Ménière's disease can be the source of both fascination and frustration for anyone involved in the care of affected patients due to the enigmatic manner in which this condition presents and the challenges it poses for the management of those affected by its symptoms.

Prosper Ménière first described the triad of symptoms bearing his name in 1861. To date a tremendous amount has been written about this condition, but we still do not fully understand the underlying mechanisms responsible for producing its symptoms and this has significantly hampered the development of definitive specialised treatments.

Prosper Ménière initially recommended a number of treatments including tonics, debilitants, iron compounds, bitters, soda water (with and without ice), irritant applications, blistering plasters, rubefacient lotions, Croton oil, antimonial ointment, leeches, sulphur waters and Turkish baths, but fortunately medicine has moved on significantly since the 19th Century.

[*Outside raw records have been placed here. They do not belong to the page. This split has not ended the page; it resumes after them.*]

(* ===== verification/DeviceInfo.v ===== *)
(** * Device information over the control channel ([src/src/control/device_info.rs])

    Validation of the JSON replies to GET_DEVICE_INFO and [eureka_info]. *)

From stdpp Require Import strings.
From S2P Require Import Prelude Errors Text Json.

Definition MAX_DEVICE_ID_BYTES : nat := 256.
Definition MAX_DEVICE_NAME_BYTES : nat := 256.
Definition MAX_DEVICE_MODEL_BYTES : nat := 256.
Definition MAX_MANUFACTURER_BYTES : nat := 256.
Definition MAX_PRODUCT_NAME_BYTES : nat := 256.
Definition MAX_SSDP_UDN_BYTES : nat := 256.

Record AuthenticatedDeviceInfo := MkDeviceInfo {
  di_device_id : string;
  di_friendly_name : option string;
  di_device_model : option string;
  di_capabilities : option Z;
  di_control_notifications : option Z;
}.

Record AuthenticatedEurekaInfo := MkEurekaInfo {
  ei_manufacturer : option string;
  ei_product_name : option string;
  ei_ssdp_udn : option string;
}.

Inductive EurekaInfoOutcome := EurekaAvailable (info : AuthenticatedEurekaInfo) | EurekaUnsupported.

Definition protocol_error (message : string) : Error := ProtocolError message.

Definition message_type (value : Json) : option string :=
  match json_get "type" value with
  | Some t => Some t
  | None => json_get "responseType" value
  end ≫= as_str.

Definition require_device_info_message_type (value : Json) : Result Error unit :=
  match message_type value with
  | Some actual =>
    if bool_decide (actual = "DEVICE_INFO") || bool_decide (actual = "GET_DEVICE_INFO") then Ok tt
    else Err (protocol_error ("expected DEVICE_INFO response, received " +:+ actual))
  | None => Err (protocol_error "DEVICE_INFO response omitted its type")
  end.

Definition require_message_type (value : Json) (expected : string) : Result Error unit :=
  match message_type value with
  | Some actual =>
    if bool_decide (actual = expected) then Ok tt
    else Err (protocol_error ("expected " +:+ expected +:+ " response, received " +:+ actual))
  | None => Err (protocol_error (expected +:+ " response omitted its type"))
  end.

Definition optional_text_value (value : option Json) (field : string) (maximum : nat)
  : Result Error (option string) :=
  match value with
  | None | Some JNull => Ok None
  | Some value =>
    let? text := ok_or (as_str value) (protocol_error (field +:+ " is not a string")) in
    let value := trim text in
    if bool_decide (value = "") then Ok None
    else if (maximum <? length (utf8 value))%nat || existsb is_control (chars (utf8 value))
    then Err (protocol_error (field +:+ " is empty, too long, or contains a control character"))
    else Ok (Some value)
  end.

Definition optional_text (value : Json) (field : string) (maximum : nat) : Result Error (option string) :=
  optional_text_value (json_get field value) field maximum.

Definition required_text (value : Json) (field : string) (maximum : nat) : Result Error string :=
  let? text := optional_text value field maximum in
  ok_or text (protocol_error ("response omitted " +:+ field)).

Definition optional_u64 (value : Json) (field : string) : Result Error (option Z) :=
  match json_get field value with
  | None => Ok None
  | Some value =>
    ok_or (Some <$> as_u64 value) (protocol_error (field +:+ " is not an unsigned integer"))
  end.

Definition aliased_u64 (value : Json) (preferred compatibility : string) : Result Error (option Z) :=
  let? preferred_value := optional_u64 value preferred in
  let? compatibility_value := optional_u64 value compatibility in
  match preferred_value, compatibility_value with
  | Some l, Some r =>
    if negb (l =? r)
    then Err (protocol_error (preferred +:+ " and " +:+ compatibility +:+ " disagree"))
    else Ok (Some l)
  | Some value, None | None, Some value => Ok (Some value)
  | None, None => Ok None
  end.

Definition optional_object_value (value : option Json) (field : string) : Result Error (option Json) :=
  match value with
  | None | Some JNull => Ok None
  | Some (JObject fields) => Ok (Some (JObject fields))
  | Some _ => Err (protocol_error (field +:+ " is not an object"))
  end.

Definition optional_object (value : Json) (field : string) : Result Error (option Json) :=
  optional_object_value (json_get field value) field.

Definition parse_device_info (value : Json) : Result Error AuthenticatedDeviceInfo :=
  let? _ := require_device_info_message_type value in
  let? device_id := required_text value "deviceId" MAX_DEVICE_ID_BYTES in
  let? capabilities := aliased_u64 value "deviceCapabilities" "capabilities" in
  let? friendly_name := optional_text value "friendlyName" MAX_DEVICE_NAME_BYTES in
  let? device_model := optional_text value "deviceModel" MAX_DEVICE_MODEL_BYTES in
  let? control_notifications := optional_u64 value "controlNotifications" in
  Ok (MkDeviceInfo device_id friendly_name device_model capabilities control_notifications).

Definition parse_eureka_info (value : Json) : Result Error EurekaInfoOutcome :=
  if bool_decide (message_type value = Some "INVALID_REQUEST") then Ok EurekaUnsupported else
  let? _ := require_message_type value "eureka_info" in
  let? response_code := ok_or (json_get "response_code" value ≫= as_u64)
    (protocol_error "eureka_info omitted a numeric response_code") in
  if negb (response_code =? 200) then Ok EurekaUnsupported else
  let? data := optional_object value "data" in
  let? device_info := match data with
                      | Some data => optional_object_value (json_get "device_info" data) "data.device_info"
                      | None => Ok None
                      end in
  match device_info with
  | None => Ok (EurekaAvailable (MkEurekaInfo None None None))
  | Some device_info =>
    let? manufacturer :=
      optional_text_value (json_get "manufacturer" device_info) "manufacturer" MAX_MANUFACTURER_BYTES in
    let? product_name :=
      optional_text_value (json_get "product_name" device_info) "product_name" MAX_PRODUCT_NAME_BYTES in
    let? ssdp_udn :=
      optional_text_value (json_get "ssdp_udn" device_info) "ssdp_udn" MAX_SSDP_UDN_BYTES in
    Ok (EurekaAvailable (MkEurekaInfo manufacturer product_name ssdp_udn))
  end.

(** ** What a validated text is *)

(** No white space at either end. *)
Definition trimmed (s : string) : Prop :=
  forall c cs, (chars (utf8 s) = c :: cs \/ chars (utf8 s) = cs ++ [c]) -> is_whitespace c = false.

(** Nonempty, bounded, trimmed and without control characters. *)
Definition clean_text (maximum : nat) (s : string) : Prop :=
  s <> "" /\ (length (utf8 s) <= maximum)%nat /\ trimmed s /\
  Forall (fun c => is_control c = false) (chars (utf8 s)).

(** The text a field of an object yields: nothing when it is absent, null or
    blank, otherwise its trimmed, validated string. *)
Definition text_of (value : option Json) (maximum : nat) (text : option string) : Prop :=
  match text with
  | None => value = None \/ value = Some JNull \/ exists raw, value = Some (JString raw) /\ trim raw = ""
  | Some s => clean_text maximum s /\ exists raw, value = Some (JString raw) /\ s = trim raw
  end.

Definition u64_of (value : option Json) (n : option Z) : Prop :=
  match n with None => value = None | Some n => exists v, value = Some v /\ as_u64 v = Some n end.

Lemma trim_trimmed s : trimmed (trim s).
Proof.
  intros c cs. rewrite chars_trim.
  destruct (trim_chars_split (chars (utf8 s))) as (pre & post & _ & _ & _ & Hh & Hl).
  intros [Hc|Hc]; eauto.
Qed.

Lemma optional_text_value_spec value field maximum text :
  optional_text_value value field maximum = Ok text -> text_of value maximum text.
Proof.
  unfold optional_text_value. intros Ht.
  destruct value as [v|]; [|injection Ht as <-; cbn; tauto].
  destruct v as [| | | |raw| |]; cbn [as_str ok_or bind] in Ht; try done; [injection Ht as <-; cbn; tauto|].
  case_bool_decide as He; [injection Ht as <-; cbn; eauto|].
  destruct (Nat.ltb_spec maximum (length (utf8 (trim raw)))) as [Hlen|Hlen]; [done|]. cbn [orb] in Ht.
  destruct (existsb is_control _) eqn:Hctl; [done|]. injection Ht as <-. split; [|by eauto].
  split_and!; [done|lia|apply trim_trimmed|]. apply Forall_forall. intros c Hc.
  destruct (is_control c) eqn:Hcc; [|done]. rewrite <- Hctl. symmetry. apply existsb_exists. eauto.
Qed.

Lemma optional_u64_spec value field n : optional_u64 value field = Ok n -> u64_of (json_get field value) n.
Proof.
  unfold optional_u64. destruct (json_get field value) as [v|]; [|by intros [= <-]].
  destruct (as_u64 v) as [k|] eqn:Hk; cbn [fmap option_fmap option_map ok_or]; [|done].
  intros [= <-]. by exists v.
Qed.

(** The device information accepted over the authenticated channel is
    clean.  A reply is accepted only with a device-information type; the device
    id is there, and every text is the received string without surrounding
    white space, nonempty, at most 256 bytes long and free of control
    characters, blank and null fields counting as absent; numbers are unsigned,
    and the two spellings of the capability field agree when both are sent. *)
Theorem parse_device_info_spec value info :
  parse_device_info value = Ok info ->
  (message_type value = Some "DEVICE_INFO" \/ message_type value = Some "GET_DEVICE_INFO") /\
  text_of (json_get "deviceId" value) 256 (Some (di_device_id info)) /\
  text_of (json_get "friendlyName" value) 256 (di_friendly_name info) /\
  text_of (json_get "deviceModel" value) 256 (di_device_model info) /\
  u64_of (json_get "controlNotifications" value) (di_control_notifications info) /\
  (u64_of (json_get "deviceCapabilities" value) (di_capabilities info) \/
   json_get "deviceCapabilities" value = None) /\
  (u64_of (json_get "capabilities" value) (di_capabilities info) \/ json_get "capabilities" value = None).
Proof.
  unfold parse_device_info. intros Hp.
  apply bind_Ok in Hp as (u & Ht & Hp). apply bind_Ok in Hp as (device_id & Hid & Hp).
  apply bind_Ok in Hp as (caps & Hcaps & Hp). apply bind_Ok in Hp as (name & Hname & Hp).
  apply bind_Ok in Hp as (model & Hmodel & Hp). apply bind_Ok in Hp as (notes & Hnotes & [= <-]).
  apply bind_Ok in Hid as (text & Hid & Htext). destruct text as [text|]; [|done]. injection Htext as ->.
  apply bind_Ok in Hcaps as (c1 & Hc1 & Hcaps). apply bind_Ok in Hcaps as (c2 & Hc2 & Hcaps).
  apply optional_u64_spec in Hc1, Hc2, Hnotes. cbn.
  split; [unfold require_device_info_message_type in Ht; destruct (message_type value) as [t|]; [|done];
          repeat case_bool_decide; subst; auto; done|].
  split; [exact (optional_text_value_spec _ "deviceId" 256 _ Hid)|].
  split; [exact (optional_text_value_spec _ "friendlyName" 256 _ Hname)|].
  split; [exact (optional_text_value_spec _ "deviceModel" 256 _ Hmodel)|].
  split; [done|]. split.
  all: destruct c1 as [c1|], c2 as [c2|]; try (destruct (Z.eqb_spec c1 c2); [subst|done]);
    injection Hcaps as <-; cbn in *; auto.
Qed.

Definition demo_device_info : Json :=
  JObject [("type", JString "DEVICE_INFO"); ("deviceId", JString " abc "); ("capabilities", JNumber 5);
           ("friendlyName", JNull)].

Lemma parse_device_info_spec_witness :
  text_of (json_get "deviceId" demo_device_info) 256 (Some "abc").
Proof.
  exact (proj1 (proj2 (parse_device_info_spec demo_device_info
    (MkDeviceInfo "abc" None None (Some 5) None) eq_refl))).
Defined.
Definition on_incoming (now : Instant) (incoming : Result IoError CastMessage) (w : W)
    (s : ControlState) : W * ControlState * Flow :=
  match incoming with
  | Panic => (w, s, Panicked)
  | Err error =>
    if decide (io_kind error = UnexpectedEof)
    then (w, s, Break (Err (connection_error "receiver closed the TLS stream")) PeerClosed)
    else (w, s, break_with ("read Cast message: " +:+ io_message error))
  | Ok message =>
    if decide (namespace_str message = NS_HEARTBEAT) then on_heartbeat now message w s
    else if bool_decide (namespace_str message = NS_CONNECTION) && message_is_type message "CLOSE"
    then on_close_message message w s
    else match dispatch_message message s with
         | Ok s => (w, s, Continue)
         | Err error => (w, s, Break (Err error) (CloseError (error_to_string error)))
         | Panic => (w, s, Panicked)
         end
  end.

Definition on_receiver_request (operation : ReceiverOperation) (value : option Json)
    (sender : ResponseSender) (w : W) (s : ControlState) : W * ControlState * Flow :=
  match allocate_id (next_request_id s) (pending_receiver s) with
  | Ok (request_id, next) =>
    let s := s <| next_request_id := next |> in
    match
      (let? value := match value with
                     | Some v => Ok v
                     | None => operation_payload operation request_id
                     end in
       json_set "requestId" (JNumber request_id) value)
    with
    | Ok value =>
      let s := s <| pending_receiver :=
        <[request_id := MkPendingReceiver operation sender]> (pending_receiver s) |> in
      write_or_break "send receiver request" w s RECEIVER_ID NS_RECEIVER value
    | _ => (w, s, Panicked)
    end
  | _ => (w, s, Panicked)
  end.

Many treatments are available that are directed towards providing symptomatic relief by destroying the inner ear, but this often has consequences in the short term for the hearing and longer term implications when patients develop bilateral disease. As such, interest in developing non-destructive treatments has evolved over the last few decades.

“Both the diagnosis and treatment of Ménière's disease has been the subject of evolving trends in medicine.”

However, as often is the case for conditions of unknown aetiology, new treatments come and go. Initial enthusiasm and excitement is often followed by disappointment once a formal dispassionate appraisal of outcome by modern strict research criteria ensues. Both the diagnosis and treatment of Ménière's disease has been the subject of evolving trends in medicine. The once popular procedure of electrocochleography, amongst other tests, has become less favoured for the diagnosis of Ménière's disease[1]. For a number of decades the efficacy of endolymphatic sac surgery has been questioned, particularly since the publication of the Danish sham trial. Betahistine continues to be a frequently prescribed drug for the treatment of Ménière’s disease, however the efficacy of this medication remains contentious and a matter for open debate. Support for the administration of diuretics remains lacking.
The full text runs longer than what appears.